The algorithm and software is developed by Mr. Zhanfeng Wang.

The program can also be downloaded from his web: http://202.38.64.10/~zfw/PTIFS.htm

Supplementary information (simulation results)

Source: Wang Z, Chang YC, Ying Z, Zhu L, Yang Y. (2007) PTIFS: A parsimonious threshold-independent protein feature selection method through the area under receiver operating characteristic curve. Bioinformatics. 2007 Oct 15;23(20):2788-9

DOWNLOAD:

PTIFS program, flow chart of PTIFS algorithm, example, data set 1, data set 2

GENERAL DESCRIPTION:

The parsimonious threshold-independent protein feature selection (PTIFS) method was proposed for selecting protein (peptide) biomarkers using mass spectrometry data, but it can also be used for other types of data such as gene expression data. The PTIFS is a parsimonious feature selection method. It selects features (proteins) in a similar way as the LARS method. The area under the receiver operating characteristic curve (ROC) is used as the criterion for selecting features. The threshold parameter is determined by cross-validation and therefore is threshold-independent. The current version of PTIFS is designed for two-class classification problem.

PROGRAM:

PTIFS is a release version of PTIFS.f90 and it can be executed on Windows system. The program is designed for two-class classification problem. It needs two input data files (casedata.txt and controldata.txt) and one file for parameter specifications (para.txt):

INPUT:

(1) Data sets (casedata.txt and controldata.txt)

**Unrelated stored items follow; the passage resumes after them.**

(* ===== verification/Text.v ===== *)
(** * Numbers and paths as text

    What the recovery code uses of the C++ library's text functions:
    [std::to_string], [std::stoull]/[std::stoi], the [/] of
    [std::filesystem::path], and the way a POSIX path with repeated slashes
    resolves.  The functions work on lists of characters; [to_string] and
    [stoull] are inverse to each other on 64-bit words. *)

From stdpp Require Import base list strings.
From Stdlib Require Import ZArith Lia Ascii String.
From S2P Require Import Prelude.

(** ** Decimal numbers *)

Definition digit_char (d : Z) : ascii := ascii_of_N (Z.to_N (48 + d)).

(** The value of a character as a digit of base [b] (at most 16), if it is one. *)
Definition digit_val (b : Z) (c : ascii) : option Z :=
  let n := Z.of_N (N_of_ascii c) in
  let v := if (48 <=? n) && (n <=? 57) then n - 48
           else if (97 <=? n) && (n <=? 102) then n - 87
           else if (65 <=? n) && (n <=? 70) then n - 55
           else b in
  if v <? b then Some v else None.

(** Digits of [z], most significant first, in front of [acc]. *)
Fixpoint dec_digits (fuel : nat) (z : Z) (acc : list ascii) : list ascii :=
  match fuel with
  | O => acc
  | S fuel =>
      let acc := digit_char (z mod 10) :: acc in
      if z <? 10 then acc else dec_digits fuel (z / 10) acc
  end.

(** Twenty digits are enough for a 64-bit word. *)
Definition to_chars (z : Z) : list ascii :=
  if z <? 0 then "-"%char :: dec_digits 20 (- z) [] else dec_digits 20 z [].

Definition to_string (z : Z) : string := string_of_list_ascii (to_chars z).

(** The longest prefix of digits: its value, and the number of digits. *)
Fixpoint scan_digits (b acc : Z) (cs : list ascii) : Z * nat :=
  match cs with
  | [] => (acc, O)
  | c :: cs =>
      match digit_val b c with
      | Some d => let '(v, n) := scan_digits b (acc * b + d) cs in (v, S n)
      | None => (acc, O)
      end
  end.

Definition is_space (c : ascii) : bool :=
  let n := N_of_ascii c in (n =? 32)%N || ((9 <=? n)%N && (n <=? 13)%N).

Fixpoint skip_spaces (cs : list ascii) : list ascii :=
  match cs with
  | c :: cs' => if is_space c then skip_spaces cs' else cs
  | [] => []
  end.

(** The [0x] that base 16 allows in front of the digits. *)
Definition skip_0x (b : Z) (cs : list ascii) : list ascii :=
  match cs with
  | z :: x :: d :: cs' =>
      if (b =? 16) && bool_decide (z = "0"%char)
         && (bool_decide (x = "x"%char) || bool_decide (x = "X"%char))
         && bool_decide (is_Some (digit_val 16 d))
      then d :: cs' else cs
  | _ => cs
  end.

(** Sign and magnitude; [None] is the exception [invalid_argument]. *)
Definition scan_number (b : Z) (cs : list ascii) : option (bool * Z) :=
  let cs := skip_spaces cs in
  let '(neg, cs) :=
    match cs with
    | c :: cs' => if bool_decide (c = "-"%char) then (true, cs')
                  else if bool_decide (c = "+"%char) then (false, cs') else (false, cs)
    | [] => (false, [])
    end in
  match scan_digits b 0 (skip_0x b cs) with
  | (_, O) => None
  | (v, S _) => Some (neg, v)
  end.

(** [std::stoull]: a negative number wraps; [None] is one of its exceptions. *)
Definition stoull (b : Z) (s : string) : option Z :=
  match scan_number b (list_ascii_of_string s) with
  | Some (neg, v) => if v <? 2 ^ 64 then Some (wrap64 (if neg then - v else v)) else None
  | None => None
  end.

(** [std::stoi] in base 10. *)
Definition stoi (s : string) : option Z :=
  match scan_number 10 (list_ascii_of_string s) with
  | Some (neg, v) =>
      let v := if neg then - v else v in
      if (- 2 ^ 31 <=? v) && (v <? 2 ^ 31) then Some v else None
  | None => None
  end.

(** *** Reading back what was printed *)

Lemma digit_val_char b d : 0 ≤ d < 10 → 10 ≤ b → digit_val b (digit_char d) = Some d.
Proof.
  intros Hd Hb. unfold digit_val, digit_char.
  rewrite N_ascii_embedding by lia. rewrite Z2N.id by lia.
  destruct (48 <=? 48 + d) eqn:E1; [|lia]. destruct (48 + d <=? 57) eqn:E2; [|lia]. simpl.
  destruct (48 + d - 48 <? b) eqn:E3; [|lia]. f_equal. lia.
Qed.

(** Scanning the printed digits multiplies the accumulator and adds the
    number. *)
Lemma scan_dec_digits fuel z acc a :
  0 ≤ z < 10 ^ Z.of_nat fuel →
  ∃ w n, 0 ≤ w ∧ (0 < fuel → 0 < n)%nat ∧
    scan_digits 10 a (dec_digits fuel z acc)
    = let '(v, k) := scan_digits 10 (a * w + z) acc in (v, (n + k)%nat).
Proof.
  revert z acc. induction fuel as [|fuel IH]; intros z acc Hz.
  { exists 1, O. change (10 ^ Z.of_nat 0) with 1 in Hz. split_and!; [lia|lia|].
    simpl. replace (a * 1 + z) with a by lia. by destruct (scan_digits 10 a acc). }
  simpl dec_digits. pose proof (Z.mod_pos_bound z 10 ltac:(lia)).
  pose proof (Z.div_mod z 10 ltac:(lia)).
  rewrite Nat2Z.inj_succ, Z.pow_succ_r in Hz by lia.
  destruct (z <? 10) eqn:E.
  - exists 10, 1%nat. split_and!; [lia|lia|]. simpl. rewrite digit_val_char by lia.
    rewrite (Z.mod_small z 10) by lia. by destruct (scan_digits _ _ acc).
  - destruct (IH (z / 10) (digit_char (z mod 10) :: acc)) as (w & n & Hw & Hn & ->).
    { split; [apply Z.div_pos; lia|apply Z.div_lt_upper_bound; lia]. }
    exists (w * 10), (S n). split_and!; [lia|lia|]. simpl. rewrite digit_val_char by lia.
    replace ((a * w + z / 10) * 10 + z mod 10) with (a * (w * 10) + z) by lia.
    destruct (scan_digits _ _ acc). f_equal. lia.
Qed.

(** The first printed character is a digit. *)
Lemma dec_digits_head fuel z acc :
  0 ≤ z → ∃ d cs, 0 ≤ d < 10 ∧ dec_digits (S fuel) z acc = digit_char d :: cs.
Proof.
  revert z acc. induction fuel as [|fuel IH]; intros z acc Hz.
  - simpl. pose proof (Z.mod_pos_bound z 10 ltac:(lia)).
    destruct (z <? 10); eauto.
  - cbn [dec_digits]. pose proof (Z.mod_pos_bound z 10 ltac:(lia)).
    destruct (z <? 10); [eauto|]. apply IH. by apply Z.div_pos.
Qed.

Lemma digit_char_cases d : 0 ≤ d < 10 → digit_char d ∈ map digit_char (seqZ 0 10).
Proof.
  intros Hd. apply list_elem_of_fmap. exists d. split; [done|]. apply elem_of_seqZ. lia.
Qed.

(** A digit is neither a space nor a sign. *)
Lemma digit_char_plain d : 0 ≤ d < 10 →
  is_space (digit_char d) = false ∧ digit_char d ≠ "-"%char ∧ digit_char d ≠ "+"%char.
Proof.
  intros Hd%digit_char_cases. revert Hd. generalize (digit_char d). apply Forall_forall.
  vm_compute. repeat constructor; done.
Qed.

Lemma scan_number_to_chars z :
  0 ≤ z < 10 ^ 20 → scan_number 10 (to_chars z) = Some (false, z).
Proof.
  intros Hz. unfold to_chars. destruct (z <? 0) eqn:E0; [lia|].
  destruct (scan_dec_digits 20 z [] 0 ltac:(done)) as (w & n & Hw & Hn & Hs).
  destruct (dec_digits_head 19 z [] ltac:(lia)) as (d & cs & Hd & Hcs).
  destruct (digit_char_plain d Hd) as (Hsp & Hm & Hp).
  unfold scan_number. rewrite Hcs in *. simpl skip_spaces. rewrite Hsp.
  rewrite !bool_decide_false by done.
  assert (skip_0x 10 (digit_char d :: cs) = digit_char d :: cs) as ->.
  { destruct cs as [|c1 [|c2 cs]]; done. }
  rewrite Hs. simpl. destruct n as [|n]; [lia|]. simpl. do 2 f_equal.
Qed.

Lemma stoull_to_string z : 0 ≤ z < 2 ^ 64 → stoull 10 (to_string z) = Some z.
Proof.
  intros Hz. unfold stoull, to_string. rewrite list_ascii_of_string_of_list_ascii.
  rewrite scan_number_to_chars by lia. destruct (z <? 2 ^ 64) eqn:E; [|lia].
  f_equal. by apply wrap_small.
Qed.

Lemma stoi_to_string z : 0 ≤ z < 2 ^ 31 → stoi (to_string z) = Some z.
Proof.
  intros Hz. unfold stoi, to_string. rewrite list_ascii_of_string_of_list_ascii.
  rewrite scan_number_to_chars by lia. cbv iota zeta.
  destruct ((- 2 ^ 31 <=? z) && (z <? 2 ^ 31)) eqn:E; [done|lia].
Qed.

(** A printed number holds digits only. *)
Lemma dec_digits_plain fuel z acc c :
  0 ≤ z → digit_val 10 c = None → c ∉ acc → c ∉ dec_digits fuel z acc.
Proof.
  intros Hz Hc. revert z acc Hz. induction fuel as [|fuel IH]; intros z acc Hz Hn; [done|].
  simpl. pose proof (Z.mod_pos_bound z 10 ltac:(lia)) as Hm.
  assert (c ∉ digit_char (z mod 10) :: acc) as Hn'.
  { intros [->|]%elem_of_cons; [|done]. by rewrite digit_val_char in Hc by lia. }
  destruct (z <? 10); [done|]. apply IH; [by apply Z.div_pos|done].
Qed.

Lemma to_string_plain z c :
  0 ≤ z → digit_val 10 c = None → c ∉ list_ascii_of_string (to_string z).
Proof.
  intros Hz Hc. unfold to_string. rewrite list_ascii_of_string_of_list_ascii.
  unfold to_chars. destruct (z <? 0) eqn:E; [lia|].
  apply dec_digits_plain; [done..|]. apply not_elem_of_nil.
Qed.

(** ** Paths *)

(** How the kernel reads a path: repeated slashes count once. *)
Fixpoint squeeze (cs : list ascii) : list ascii :=
  match cs with
  | [] => []
  | c :: cs =>
      let r := squeeze cs in
      match r with
      | d :: _ => if bool_decide (c = "/"%char ∧ d = "/"%char) then r else c :: r
      | [] => [c]
      end
  end.

Definition resolve (p : string) : string :=
  string_of_list_ascii (squeeze (list_ascii_of_string p)).

(** [fs::path(a) / b] for a relative [b]. *)
Definition path_join (a b : string) : string :=
  match last (list_ascii_of_string a) with
  | None => b
  | Some c => if bool_decide (c = "/"%char) then (a +:+ b)%string
              else (a +:+ "/" +:+ b)%string
  end.

Lemma list_ascii_app a b :
  list_ascii_of_string (a +:+ b) = list_ascii_of_string a ++ list_ascii_of_string b.
Proof. induction a as [|c a IH]; simpl; [done|]. by f_equal. Qed.

Lemma str_app_assoc (a b c : string) : (a +:+ b) +:+ c = a +:+ b +:+ c.
Proof.
  induction a as [|x a IH]; [done|].
  change (String x ((a +:+ b) +:+ c) = String x (a +:+ (b +:+ c))). by rewrite IH.
Qed.

Lemma str_app_nil (a : string) : a +:+ "" = a.
Proof.
  induction a as [|x a IH]; [done|]. change (String x (a +:+ "") = String x a). by rewrite IH.
Qed.

Lemma concat_cons (b : string) bs : String.concat "" (b :: bs) = b +:+ String.concat "" bs.
Proof. destruct bs as [|c bs]; [symmetry; apply str_app_nil|done]. Qed.

(** A second slash in a row changes nothing. *)
Lemma squeeze_double pre cs : squeeze (pre ++ "/"%char :: "/"%char :: cs)
                              = squeeze (pre ++ "/"%char :: cs).
Proof.
  induction pre as [|c pre IH]; [|cbn [app squeeze]; by rewrite IH].
  cbn [app squeeze]. destruct (squeeze cs) as [|d r].
  { by rewrite bool_decide_true. }
  destruct (bool_decide ("/"%char = "/"%char ∧ d = "/"%char)) eqn:E.
  - by rewrite E.
  - by rewrite bool_decide_true.
Qed.

(** Joining with a literal slash and joining as paths name the same file. *)
Lemma resolve_join a b : a ≠ ""%string → resolve (a +:+ "/" +:+ b) = resolve (path_join a b).
Proof.
  intros Ha. unfold path_join.
  destruct (last (list_ascii_of_string a)) as [c|] eqn:El.
  2:{ apply last_None in El. by destruct a. }
  case_bool_decide as Ec; [|done]. subst c. apply last_Some in El as [pre Hpre].
  unfold resolve. rewrite !list_ascii_app, Hpre. f_equal. simpl.
  rewrite <-!app_assoc. simpl. apply squeeze_double.
Qed.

The casedata.txt and controldata.txt are respectively the data sets for case (diseased) group and control (normal) group. Note that for both data sets, the rows are for features and columns for individuals.

(2) Parameter File (para.txt)

1^st row: number of features

2nd row: sample sizes for case and control group

3rd row: training sample sizes for case and control groups

4th row: K (number of partition of samples in K-fold cross-validation)

5th row: step size in the gradient descent optimization algorithm

6th row: lambda

OUTPUT:

Results are stored in file results.txt

1st row: number of features selected

2nd row: indices of the selected features

3th row: threshold parameter tau selected by cross-validation

4th row: AUCs for trainning and testing data sets

5th row: classification result for trainning data set

6th row: classification result for testing data set

EXAMPLE:

An example session is available here. Download it and extract it. Then you can see the input data sets (casedata.txt and controldata.txt) and parameter file (para.txt) in the folder. Click PTIFS.exe to run the program. Results are stored in results.txt.

Last updated July 30, 2007